Section Safety.
Context (config : PlaneConfig) (datagram : list Z -> Prop).
Abbreviation arrived := (TopicPlaneRoutes.arrived datagram).
#[local] Set Default Proof Using "Type".
Abbreviation step := (core_step config datagram).

(** ** Capacity and modes *)
(** A receive-only plane has one route per subscription at most and sends nothing; another
    plane has no subscriptions. *)
Definition capacity (c : PlaneCore) : Prop :=
  if tc_receive_only config then
    c_out c = [] /\ Z.of_nat (length (c_subs c)) <= tc_max_routes config /\ Forall (fun k => (k < c_states c)%nat) (c_subs c) /\
    NoDup (map ic_sub (c_in c)) /\ Forall (fun r => exists k, ic_sub r = Some k /\ k ∈ c_subs c) (c_in c)
  else c_subs c = [] /\ Forall (fun r => ic_sub r = None) (c_in c) /\ Z.of_nat (length (c_in c) + length (c_out c)) <= tc_max_routes config.
Lemma capacity_receiver c c' : tc_receive_only config = true -> capacity c -> step c c' -> capacity c'.
Proof.
  unfold capacity. intros Hmode. rewrite Hmode. intros (Ho & Hl & Hk & Hn & Hs) Hstep.
  destruct Hstep as [l Hsub|l Hsub|p Hm|p Hm Hroom Hkind Hid|n Hlast|l Hsub Hr|i r p Hi|i r p dv Hi|i r d Hi|p entry Hm|i o v Hi|i o v o' sent Hi]; cbn; try congruence.
  - split_and!; try done; [by eapply sublist_NoDup, Hn; apply sublist_map|]. apply Forall_forall. intros r Hr. rewrite Forall_forall in Hs. by eapply Hs, sublist_elem.
  - rewrite Ho in Hsub. apply sublist_nil_r in Hsub as ->. done.
  - split_and!; [done|rewrite length_app; cbn; lia|..].
    + apply Forall_app. split; [eapply Forall_impl; [exact Hk|cbn; lia]|constructor; [lia|constructor]].
    + rewrite map_app. apply NoDup_snoc; [done|]. intros Hin. apply list_elem_of_fmap in Hin as (r & E & Hr). rewrite Forall_forall in Hs. rewrite Forall_forall in Hk.
      destruct (Hs r Hr) as (k & Ek & Hin). specialize (Hk k Hin). cbn in E. assert (k = c_states c) by congruence. lia.
    + apply Forall_app. split; [|constructor; [|constructor]; exists (c_states c); split; [done|apply elem_of_app; right; by apply list_elem_of_singleton]].
      eapply Forall_impl; [exact Hs|]. intros r (k & E & Hin). exists k. split; [done|]. apply elem_of_app. by left.
  - done.
  - split_and!; [done|apply sublist_length in Hsub; lia|..]; [apply Forall_forall; intros k Hin; rewrite Forall_forall in Hk; by eapply Hk, sublist_elem|done|].
    rewrite Forall_forall in Hs. rewrite Forall_forall in Hr. apply Forall_forall. intros r Hin. destruct (Hs r Hin) as (k & E & Hin2). specialize (Hr r Hin). rewrite E in Hr. eauto.
  - split_and!; [done..| |]; [by rewrite (map_insert_same ic_sub _ _ r)|]. apply Forall_insert; [done|]. rewrite Forall_lookup in Hs. by apply (Hs i r).
  - split_and!; [done..| |]; [by rewrite (map_insert_same ic_sub _ _ r)|]. apply Forall_insert; [done|]. rewrite Forall_lookup in Hs. by apply (Hs i r).
  - done.
  - by rewrite Ho in Hi.
  - by rewrite Ho in Hi.
Qed.
Lemma capacity_sender c c' : tc_receive_only config = false -> capacity c -> step c c' -> capacity c'.
Proof.
  unfold capacity. intros Hmode. rewrite Hmode. intros (Ho & Hs & Hl) Hstep.
  destruct Hstep as [l Hsub|l Hsub|p Hm Hroom|p Hm Hroom Hkind Hid|n Hlast|l Hsub Hr|i r p Hi|i r p dv Hi|i r d Hi|p entry Hm Hroom|i o v Hi|i o v o' sent Hi];
    cbn; try congruence; try done; unfold has_room in *.
  - apply sublist_length in Hsub as Hsl. split_and!; [done| |lia]. apply Forall_forall. intros r Hr. rewrite Forall_forall in Hs. by eapply Hs, sublist_elem.
  - apply sublist_length in Hsub. split_and!; [done..|lia].
  - split_and!; [done| |rewrite length_app; cbn; lia]. apply Forall_app. split; [done|by constructor].
  - rewrite Ho in Hsub. by apply sublist_nil_r in Hsub as ->.
  - split_and!; [done| |by rewrite length_insert]. apply Forall_insert; [done|]. rewrite Forall_lookup in Hs. by apply (Hs i r).
  - split_and!; [done| |by rewrite length_insert]. apply Forall_insert; [done|]. rewrite Forall_lookup in Hs. by apply (Hs i r).
  - split_and!; [done..|rewrite length_app; cbn; lia].
  - split_and!; [done..|by rewrite length_insert].
Qed.
Lemma capacity_step c c' : capacity c -> step c c' -> capacity c'.
Proof. destruct (tc_receive_only config) eqn:Hm; [by apply capacity_receiver|by apply capacity_sender]. Qed.
Lemma capacity_bound c : capacity c -> Z.of_nat (length (c_in c) + length (c_out c)) <= tc_max_routes config.
Proof.
  unfold capacity. destruct (tc_receive_only config); [|tauto]. intros (-> & Hl & _ & Hn & Hs).
  assert (Hle : (length (map ic_sub (c_in c)) <= length (map Some (c_subs c)))%nat).
  { apply NoDup_incl_length; [by apply NoDup_ListNoDup|]. intros o Ho. apply in_map_iff in Ho as (r & <- & Hr).
    rewrite Forall_forall in Hs. destruct (Hs r) as (k & -> & Hk); [by apply list_elem_of_In|]. apply in_map. by apply list_elem_of_In. }
  rewrite !length_map in Hle. cbn. lia.
Qed.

═══

-- Work to complete --
Nothing should be left out: copy the material exactly.

-- Answer to the exercise --
Section Safety.
Context (config : PlaneConfig) (datagram : list Z -> Prop).
Abbreviation arrived := (TopicPlaneRoutes.arrived datagram).
#[local] Set Default Proof Using "Type".
Abbreviation step := (core_step config datagram).

(** ** Capacity and modes *)
(** A receive-only plane has one route per subscription at most and sends nothing; another
    plane has no subscriptions. *)
Definition capacity (c : PlaneCore) : Prop :=
  if tc_receive_only config then
    c_out c = [] /\ Z.of_nat (length (c_subs c)) <= tc_max_routes config /\ Forall (fun k => (k < c_states c)%nat) (c_subs c) /\
    NoDup (map ic_sub (c_in c)) /\ Forall (fun r => exists k, ic_sub r = Some k /\ k ∈ c_subs c) (c_in c)
  else c_subs c = [] /\ Forall (fun r => ic_sub r = None) (c_in c) /\ Z.of_nat (length (c_in c) + length (c_out c)) <= tc_max_routes config.
Lemma capacity_receiver c c' : tc_receive_only config = true -> capacity c -> step c c' -> capacity c'.
Proof.
  unfold capacity. intros Hmode. rewrite Hmode. intros (Ho & Hl & Hk & Hn & Hs) Hstep.
  destruct Hstep as [l Hsub|l Hsub|p Hm|p Hm Hroom Hkind Hid|n Hlast|l Hsub Hr|i r p Hi|i r p dv Hi|i r d Hi|p entry Hm|i o v Hi|i o v o' sent Hi]; cbn; try congruence.
  - split_and!; try done; [by eapply sublist_NoDup, Hn; apply sublist_map|]. apply Forall_forall. intros r Hr. rewrite Forall_forall in Hs. by eapply Hs, sublist_elem.
  - rewrite Ho in Hsub. apply sublist_nil_r in Hsub as ->. done.
  - split_and!; [done|rewrite length_app; cbn; lia|..].
    + apply Forall_app. split; [eapply Forall_impl; [exact Hk|cbn; lia]|constructor; [lia|constructor]].
    + rewrite map_app. apply NoDup_snoc; [done|]. intros Hin. apply list_elem_of_fmap in Hin as (r & E & Hr). rewrite Forall_forall in Hs. rewrite Forall_forall in Hk.
      destruct (Hs r Hr) as (k & Ek & Hin). specialize (Hk k Hin). cbn in E. assert (k = c_states c) by congruence. lia.
    + apply Forall_app. split; [|constructor; [|constructor]; exists (c_states c); split; [done|apply elem_of_app; right; by apply list_elem_of_singleton]].
      eapply Forall_impl; [exact Hs|]. intros r (k & E & Hin). exists k. split; [done|]. apply elem_of_app. by left.
  - done.
  - split_and!; [done|apply sublist_length in Hsub; lia|..]; [apply Forall_forall; intros k Hin; rewrite Forall_forall in Hk; by eapply Hk, sublist_elem|done|].
    rewrite Forall_forall in Hs. rewrite Forall_forall in Hr. apply Forall_forall. intros r Hin. destruct (Hs r Hin) as (k & E & Hin2). specialize (Hr r Hin). rewrite E in Hr. eauto.
  - split_and!; [done..| |]; [by rewrite (map_insert_same ic_sub _ _ r)|]. apply Forall_insert; [done|]. rewrite Forall_lookup in Hs. by apply (Hs i r).
  - split_and!; [done..| |]; [by rewrite (map_insert_same ic_sub _ _ r)|]. apply Forall_insert; [done|]. rewrite Forall_lookup in Hs. by apply (Hs i r).
  - done.
  - by rewrite Ho in Hi.
  - by rewrite Ho in Hi.
Qed.
Lemma capacity_sender c c' : tc_receive_only config = false -> capacity c -> step c c' -> capacity c'.
Proof.
  unfold capacity. intros Hmode. rewrite Hmode. intros (Ho & Hs & Hl) Hstep.
  destruct Hstep as [l Hsub|l Hsub|p Hm Hroom|p Hm Hroom Hkind Hid|n Hlast|l Hsub Hr|i r p Hi|i r p dv Hi|i r d Hi|p entry Hm Hroom|i o v Hi|i o v o' sent Hi];
    cbn; try congruence; try done; unfold has_room in *.
  - apply sublist_length in Hsub as Hsl. split_and!; [done| |lia]. apply Forall_forall. intros r Hr. rewrite Forall_forall in Hs. by eapply Hs, sublist_elem.
  - apply sublist_length in Hsub. split_and!; [done..|lia].
  - split_and!; [done| |rewrite length_app; cbn; lia]. apply Forall_app. split; [done|by constructor].
  - rewrite Ho in Hsub. by apply sublist_nil_r in Hsub as ->.
  - split_and!; [done| |by rewrite length_insert]. apply Forall_insert; [done|]. rewrite Forall_lookup in Hs. by apply (Hs i r).
  - split_and!; [done| |by rewrite length_insert]. apply Forall_insert; [done|]. rewrite Forall_lookup in Hs. by apply (Hs i r).
  - split_and!; [done..|rewrite length_app; cbn; lia].
  - split_and!; [done..|by rewrite length_insert].
Qed.
Lemma capacity_step c c' : capacity c -> step c c' -> capacity c'.
Proof. destruct (tc_receive_only config) eqn:Hm; [by apply capacity_receiver|by apply capacity_sender]. Qed.
Lemma capacity_bound c : capacity c -> Z.of_nat (length (c_in c) + length (c_out c)) <= tc_max_routes config.
Proof.
  unfold capacity. destruct (tc_receive_only config); [|tauto]. intros (-> & Hl & _ & Hn & Hs).
  assert (Hle : (length (map ic_sub (c_in c)) <= length (map Some (c_subs c)))%nat).
  { apply NoDup_incl_length; [by apply NoDup_ListNoDup|]. intros o Ho. apply in_map_iff in Ho as (r & <- & Hr).
    rewrite Forall_forall in Hs. destruct (Hs r) as (k & -> & Hk); [by apply list_elem_of_In|]. apply in_map. by apply list_elem_of_In. }
  rewrite !length_map in Hle. cbn. lia.
Qed.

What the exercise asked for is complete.